Definition IsBlockPayeeValid (txNew : CTransaction) (nBlockHeight blockReward : Z) : res unit bool :=
  if fDisableGovernance node then Ok true else
  if nBlockHeight <? nSuperblockStartBlock params then Ok true else
  ok ← (if AreSuperblocksEnabled node && IsSuperblockTriggered nBlockHeight
        then CSuperblockManager_IsValid txNew nBlockHeight blockReward else Ok true);
  if (ok : bool) then IsTransactionValid txNew nBlockHeight blockReward else Ok false.

Definition subtract_payments (first : CTxOut) (payments : list CTxOut) : CTxOut :=
  foldl (fun o p => MkTxOut (s64 (nValue o - nValue p)) (scriptPubKey o)) first payments.

(** The first output is that of the miner, who gets what the masternode does not. *)
Definition FillBlockPayments (txNew : CMutableTransaction) (nBlockHeight blockReward : Z) : CMutableTransaction :=
  let voutSuperblockPayments := if AreSuperblocksEnabled node && IsSuperblockTriggered nBlockHeight then GetSuperblockPayments nBlockHeight else [] in
  let voutMasternodePayments := GetMasternodeTxOuts nBlockHeight blockReward in
  match vout txNew ++ voutMasternodePayments ++ voutSuperblockPayments with
  | [] => txNew
  | first :: rest =>
      MkTransaction (vin txNew) (subtract_payments first voutMasternodePayments :: rest) (nVersion txNew) (nType txNew) (nLockTime txNew)
        (nTime txNew) (vExtraPayload txNew)
  end.

(** ** A coinbase filled in by the node is accepted *)

Lemma s64_small x : - 2 ^ 63 <= x < 2 ^ 63 -> s64 x = x.
Proof.
  intros Hx. destruct (swrap_spec 64 x ltac:(lia)) as [Hs Hm]. fold (s64 x) in *. unfold signed in Hs.
  change (2 ^ (64 - 1)) with (2 ^ 63) in Hs. rewrite !Z.mod_eq in Hm by lia. lia.
Qed.

Definition payment_out (p : CGovernancePayment) : CTxOut := MkTxOut (pay_nAmount p) (pay_script p).

Lemma find_payment_spec p i j outs : find_payment p i outs = Some j ->
  exists k, j = (i + k)%nat /\ outs !! k = Some (payment_out p).
Proof.
  revert i; induction outs as [|[v s] outs IH]; intros i; cbn [find_payment]; [done|]. case_bool.
  - intros [= <-]. exists O. split; [lia|]. bprop. unfold payment_out. cbn in *. by subst.
  - intros (k & -> & Hk)%IH. exists (S k). split; [lia|done].
Qed.

Lemma find_payment_found p i pre outs :
  exists k, find_payment p i (pre ++ payment_out p :: outs) = Some (i + k)%nat /\ (k <= length pre)%nat.
Proof.
  revert i; induction pre as [|o pre IH]; intros i; cbn [find_payment app].
  - exists O. split; [|cbn; lia]. cbn. rewrite bool_decide_true, Z.eqb_refl by done. cbn. f_equal. lia.
  - case_bool; [exists O; split; [f_equal; lia|lia]|]. destruct (IH (S i)) as (k & -> & Hk). exists (S k). cbn. split; [f_equal; lia|lia].
Qed.

(** The payments are found when they are the last outputs, whatever comes before. *)
Lemma match_payments_suffix ps i pre outs :
  drop i outs = pre ++ map payment_out ps -> match_payments ps i outs = true.
Proof.
  revert i pre; induction ps as [|p ps IH]; intros i pre Hd; cbn [match_payments]; [done|]. rewrite Hd. cbn [map].
  destruct (find_payment_found p i pre (map payment_out ps)) as (k & -> & Hk).
  apply (IH _ (drop k pre ++ [payment_out p])). rewrite <- (drop_drop outs k i), Hd. cbn [map].
  rewrite drop_app_le by done. by rewrite <- app_assoc.
Qed.

(** Every payment that was matched is an output. *)
Lemma match_payments_found ps i outs p : match_payments ps i outs = true -> p ∈ ps -> payment_out p ∈ outs.
Proof.
  revert i; induction ps as [|q ps IH]; intros i; cbn [match_payments]; [by intros _ ?%elem_of_nil|].
  destruct (find_payment q i (drop i outs)) as [j|] eqn:E; [|done]. intros Hm [->|Hin]%elem_of_cons; [|by apply (IH j)].
  apply find_payment_spec in E as (k & -> & Hk). rewrite lookup_drop in Hk. by eapply list_elem_of_lookup_2.
Qed.

Lemma sum_values_app a b : sum_values (a ++ b) = sum_values a + sum_values b.
Proof. induction a as [|o a IH]; cbn [sum_values foldr app]; [done|]. fold (sum_values (a ++ b)) (sum_values a). lia. Qed.

Lemma subtract_payments_spec first pays :
  Forall (fun o => 0 <= nValue o) pays -> 0 <= nValue first <= MAX_MONEY -> sum_values pays <= nValue first ->
  subtract_payments first pays = MkTxOut (nValue first - sum_values pays) (scriptPubKey first).
Proof.
  revert first; induction pays as [|p pays IH]; intros first Hf Hv Hs; cbn [subtract_payments foldl sum_values foldr] in *.
  - rewrite Z.sub_0_r. by destruct first.
  - fold (sum_values pays) in *. apply Forall_cons in Hf as [Hp Hf]. pose proof (sum_values_nonneg _ Hf).
    assert (s64 (nValue first - nValue p) = nValue first - nValue p) as -> by (apply s64_small; unfold MAX_MONEY, COIN in *; lia).
    change (subtract_payments (MkTxOut (nValue first - nValue p) (scriptPubKey first)) pays =
            MkTxOut (nValue first - (nValue p + sum_values pays)) (scriptPubKey first)).
    rewrite IH by (done || (cbn; lia)). cbn. f_equal. lia.
Qed.

Lemma GetPaymentsTotalAmount_loop ps acc :
  Forall (fun p => 0 <= pay_nAmount p) ps -> 0 <= acc -> acc + sum_values (map payment_out ps) < 2 ^ 63 ->
  foldl (fun s p => s64 (s + pay_nAmount p)) acc ps = acc + sum_values (map payment_out ps).
Proof.
  revert acc; induction ps as [|p ps IH]; intros acc Hf Ha Hs; cbn [foldl map sum_values foldr] in *; [lia|].
  fold (sum_values (map payment_out ps)) in *. apply Forall_cons in Hf as [Hp Hf].
  assert (0 <= sum_values (map payment_out ps)) by (apply sum_values_nonneg, Forall_map; done).
  cbn [payment_out nValue] in *. rewrite s64_small by lia. rewrite IH by (done || lia). lia.
Qed.

(** Up to this reward the product with the operator's ten-thousandths stays within 64 bits. *)
Definition REWARD_LIMIT : Z := 15000000 * COIN.

(** The outputs required for the payee are positive and take at most three fifths of the reward. *)
Lemma GetMasternodeTxOuts_spec nBlockHeight blockReward :
  0 <= blockReward <= REWARD_LIMIT -> (forall dmn, GetMNPayee mnList = Some dmn -> 0 <= nOperatorReward dmn <= 10000) ->
  Forall (fun o => 0 <= nValue o) (GetMasternodeTxOuts nBlockHeight blockReward) /\
  sum_values (GetMasternodeTxOuts nBlockHeight blockReward) <= blockReward * 3 / 5.
Proof.
  intros Hr Hop. unfold GetMasternodeTxOuts, GetBlockTxOuts. destruct (GetMNPayee mnList) as [dmn|]; cbn [default];
    [|split; [constructor|cbn; apply Z.div_pos; lia]].
  assert (REWARD_LIMIT <= MAX_MONEY) by (vm_compute; discriminate).
  specialize (Hop dmn eq_refl). pose proof (GetMasternodePayment_range nBlockHeight blockReward (BRRHeight params) (subsidy params) ltac:(lia)) as Hm.
  set (mr := GetMasternodePayment _ _ _ _) in *. set (o := if _ && _ then _ else 0).
  assert (0 <= o <= mr) as Ho.
  { subst o. case_match; [|lia]. assert (mr <= 9000000 * COIN).
    { transitivity (REWARD_LIMIT * 3 / 5); [|vm_compute; discriminate]. etransitivity; [apply Hm|]. apply Z.div_le_mono; lia. }
    assert (0 <= mr * nOperatorReward dmn <= mr * 10000) by nia. change (9000000 * COIN) with 900000000000000 in *.
    rewrite s64_small by lia. rewrite Z.quot_div_nonneg by lia. split; [apply Z.div_pos; lia|]. apply Z.div_le_upper_bound; lia. }
  destruct (Z.ltb_spec 0 (mr - o)), (Z.ltb_spec 0 o); cbn; (split; [repeat constructor; cbn; lia|lia]).
Qed.

Lemma check_payees_all required outs : required ⊆ outs -> check_payees required outs = Ok true.
Proof.
  induction required as [|o required IH]; intros Hs; cbn [check_payees]; [done|]. rewrite bool_decide_true by (apply Hs; left). apply IH. set_solver.
Qed.

Lemma check_payees_sound required outs : check_payees required outs = Ok true -> required ⊆ outs.
Proof.
  induction required as [|o required IH]; cbn [check_payees]; [intros _; apply list_subseteq_nil|]. case_bool_decide as Ho.
  - intros Hr%IH x [->|Hx]%elem_of_cons; [done|by apply Hr].
  - destruct (ExtractDestination _) as [[d|]| |]; discriminate.
Qed.

(** The superblock of the height: what the node pays when one is triggered. *)
Definition superblock_payments (nBlockHeight : Z) : list CTxOut :=
  if AreSuperblocksEnabled node && IsSuperblockTriggered nBlockHeight then GetSuperblockPayments nBlockHeight else [].

(** A triggered superblock is known, pays amounts that are not negative, and stays within the limit. *)
Definition superblock_ok (nBlockHeight blockReward : Z) : Prop :=
  AreSuperblocksEnabled node = true -> IsSuperblockTriggered nBlockHeight = true ->
  exists sb, GetBestSuperblock nBlockHeight = Some sb /\ Forall (fun p => 0 <= pay_nAmount p) (vecPayments sb) /\
    sum_values (map payment_out (vecPayments sb)) <= GetPaymentsLimit nBlockHeight /\
    blockReward + sum_values (map payment_out (vecPayments sb)) <= MAX_MONEY.

Lemma FillBlockPayments_vout txNew script nBlockHeight blockReward :
  vout txNew = [MkTxOut blockReward script] -> 0 <= blockReward <= REWARD_LIMIT ->
  (forall dmn, GetMNPayee mnList = Some dmn -> 0 <= nOperatorReward dmn <= 10000) ->
  let masternode := GetMasternodeTxOuts nBlockHeight blockReward in
  vout (FillBlockPayments txNew nBlockHeight blockReward) =
    MkTxOut (blockReward - sum_values masternode) script :: masternode ++ superblock_payments nBlockHeight.
Proof.
  intros Hv Hr Hop mn. destruct (GetMasternodeTxOuts_spec nBlockHeight blockReward Hr Hop) as [Hf Hs].
  assert (REWARD_LIMIT <= MAX_MONEY) by (vm_compute; discriminate).
  assert (blockReward * 3 / 5 <= blockReward) by (Z.to_euclidean_division_equations; lia).
  unfold FillBlockPayments. rewrite Hv. cbn [app vout]. f_equal. rewrite subtract_payments_spec; [done|done|cbn; lia|cbn; lia].
Qed.

(** A triggered superblock accepts outputs that end in its payments and pay no more than it allows. *)
Lemma CSuperblockManager_accepts tx pre nBlockHeight blockReward sb :
  IsSuperblockTriggered nBlockHeight = true -> GetBestSuperblock nBlockHeight = Some sb ->
  Forall (fun p => 0 <= pay_nAmount p) (vecPayments sb) -> 0 <= blockReward ->
  sum_values (map payment_out (vecPayments sb)) <= GetPaymentsLimit nBlockHeight ->
  blockReward + sum_values (map payment_out (vecPayments sb)) <= MAX_MONEY ->
  vout tx = pre ++ map payment_out (vecPayments sb) ->
  GetValueOut tx = Ok (blockReward + sum_values (map payment_out (vecPayments sb))) ->
  CSuperblockManager_IsValid tx nBlockHeight blockReward = Ok true.
Proof.
  intros Ht Hb Hf Hr Hl Hmax Hv Hval. unfold CSuperblockManager_IsValid, CSuperblock_IsValid. rewrite Hb.
  apply andb_true_iff in Ht as [-> _]. cbn [negb].
  assert (MAX_MONEY < 2 ^ 63) by done. assert (0 <= sum_values (map payment_out (vecPayments sb))) by (by apply sum_values_nonneg, Forall_map).
  assert (GetPaymentsTotalAmount sb = sum_values (map payment_out (vecPayments sb))) as ->.
  { unfold GetPaymentsTotalAmount. rewrite GetPaymentsTotalAmount_loop by (done || lia). lia. }
  rewrite (proj2 (Z.ltb_ge _ _)) by (rewrite Hv; unfold zlen; rewrite length_app, length_map; lia).
  rewrite (proj2 (Z.ltb_ge _ _)) by lia. rewrite Hval. cbn [mbind res_bind]. rewrite s64_small by lia.
  rewrite (proj2 (Z.ltb_ge _ _)) by lia. f_equal. by apply (match_payments_suffix _ _ pre).
Qed.

(** The parameters are those of a network: superblocks follow the old budgets, and a cycle has at most 2^20 blocks. *)
Definition payment_params_ok : Prop :=
  reduced_early (subsidy params) /\ 0 < nSuperblockCycle (subsidy params) <= 2 ^ 20 /\
  1 <= nSuperblockStartBlock params /\ nBudgetPaymentsStartBlock params <= nSuperblockStartBlock params.

Lemma GetPaymentsLimit_bounds nBlockHeight :
  payment_params_ok -> 0 <= GetPaymentsLimit nBlockHeight <= 50 * COIN * nSuperblockCycle (subsidy params).
Proof.
  intros (Hr & Hc & Hs & _). unfold GetPaymentsLimit. destruct (IsValidBlockHeight nBlockHeight) eqn:E; cbn [negb]; [|unfold COIN; lia].
  unfold IsValidBlockHeight in E. bprop. destruct (GetBlockSubsidy_bound (nBlockHeight - 1) (subsidy params) ltac:(lia) Hr) as [Hb0 Hb1].
  assert (epoch_subsidy ((nBlockHeight - 1) / EPOCH) <= 50 * COIN) as He.
  { unfold epoch_subsidy. case_bool; [done|]. assert (0 <= (nBlockHeight - 1) / EPOCH) by (apply Z.div_pos; [lia|done]).
    rewrite Z.shiftr_div_pow2 by done. apply Z.div_le_upper_bound; [by apply Z.pow_pos_nonneg|].
    pose proof (Z.pow_pos_nonneg 2 ((nBlockHeight - 1) / EPOCH) ltac:(lia) ltac:(done)). unfold COIN. nia. }
  change (50 * COIN) with 5000000000 in *. rewrite s64_small by nia. nia.
Qed.

Lemma values_below outs : Forall (fun o => 0 <= nValue o) outs -> sum_values outs <= MAX_MONEY -> Forall (fun o => 0 <= nValue o <= MAX_MONEY) outs.
Proof.
  induction outs as [|o outs IH]; intros Hf Hs; [constructor|]. apply Forall_cons in Hf as [Ho Hf]. cbn [sum_values foldr] in Hs. fold (sum_values outs) in Hs.
  pose proof (sum_values_nonneg _ Hf). constructor; [lia|]. apply IH; [done|lia].
Qed.

(** The checks accept a coinbase of the reward and of what the triggered superblock pays. *)
Definition triggered_valid (coinbase : CTransaction) (nBlockHeight blockReward : Z) : Prop :=
  AreSuperblocksEnabled node && IsSuperblockTriggered nBlockHeight = true ->
  CSuperblockManager_IsValid coinbase nBlockHeight blockReward = Ok true /\
  sum_values (superblock_payments nBlockHeight) <= GetPaymentsLimit nBlockHeight.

-------------------------

### WORK REQUEST
Within the material above, output exactly the lines from the one with "assert (0 <= sum_values (map payment_out ps))" through the one with "assert (0 <= o <= mr) as Ho.", end lines included, and nothing besides.

### THE COMPLETED TASK
  assert (0 <= sum_values (map payment_out ps)) by (apply sum_values_nonneg, Forall_map; done).
  cbn [payment_out nValue] in *. rewrite s64_small by lia. rewrite IH by (done || lia). lia.
Qed.

(** Up to this reward the product with the operator's ten-thousandths stays within 64 bits. *)
Definition REWARD_LIMIT : Z := 15000000 * COIN.

(** The outputs required for the payee are positive and take at most three fifths of the reward. *)
Lemma GetMasternodeTxOuts_spec nBlockHeight blockReward :
  0 <= blockReward <= REWARD_LIMIT -> (forall dmn, GetMNPayee mnList = Some dmn -> 0 <= nOperatorReward dmn <= 10000) ->
  Forall (fun o => 0 <= nValue o) (GetMasternodeTxOuts nBlockHeight blockReward) /\
  sum_values (GetMasternodeTxOuts nBlockHeight blockReward) <= blockReward * 3 / 5.
Proof.
  intros Hr Hop. unfold GetMasternodeTxOuts, GetBlockTxOuts. destruct (GetMNPayee mnList) as [dmn|]; cbn [default];
    [|split; [constructor|cbn; apply Z.div_pos; lia]].
  assert (REWARD_LIMIT <= MAX_MONEY) by (vm_compute; discriminate).
  specialize (Hop dmn eq_refl). pose proof (GetMasternodePayment_range nBlockHeight blockReward (BRRHeight params) (subsidy params) ltac:(lia)) as Hm.
  set (mr := GetMasternodePayment _ _ _ _) in *. set (o := if _ && _ then _ else 0).
  assert (0 <= o <= mr) as Ho.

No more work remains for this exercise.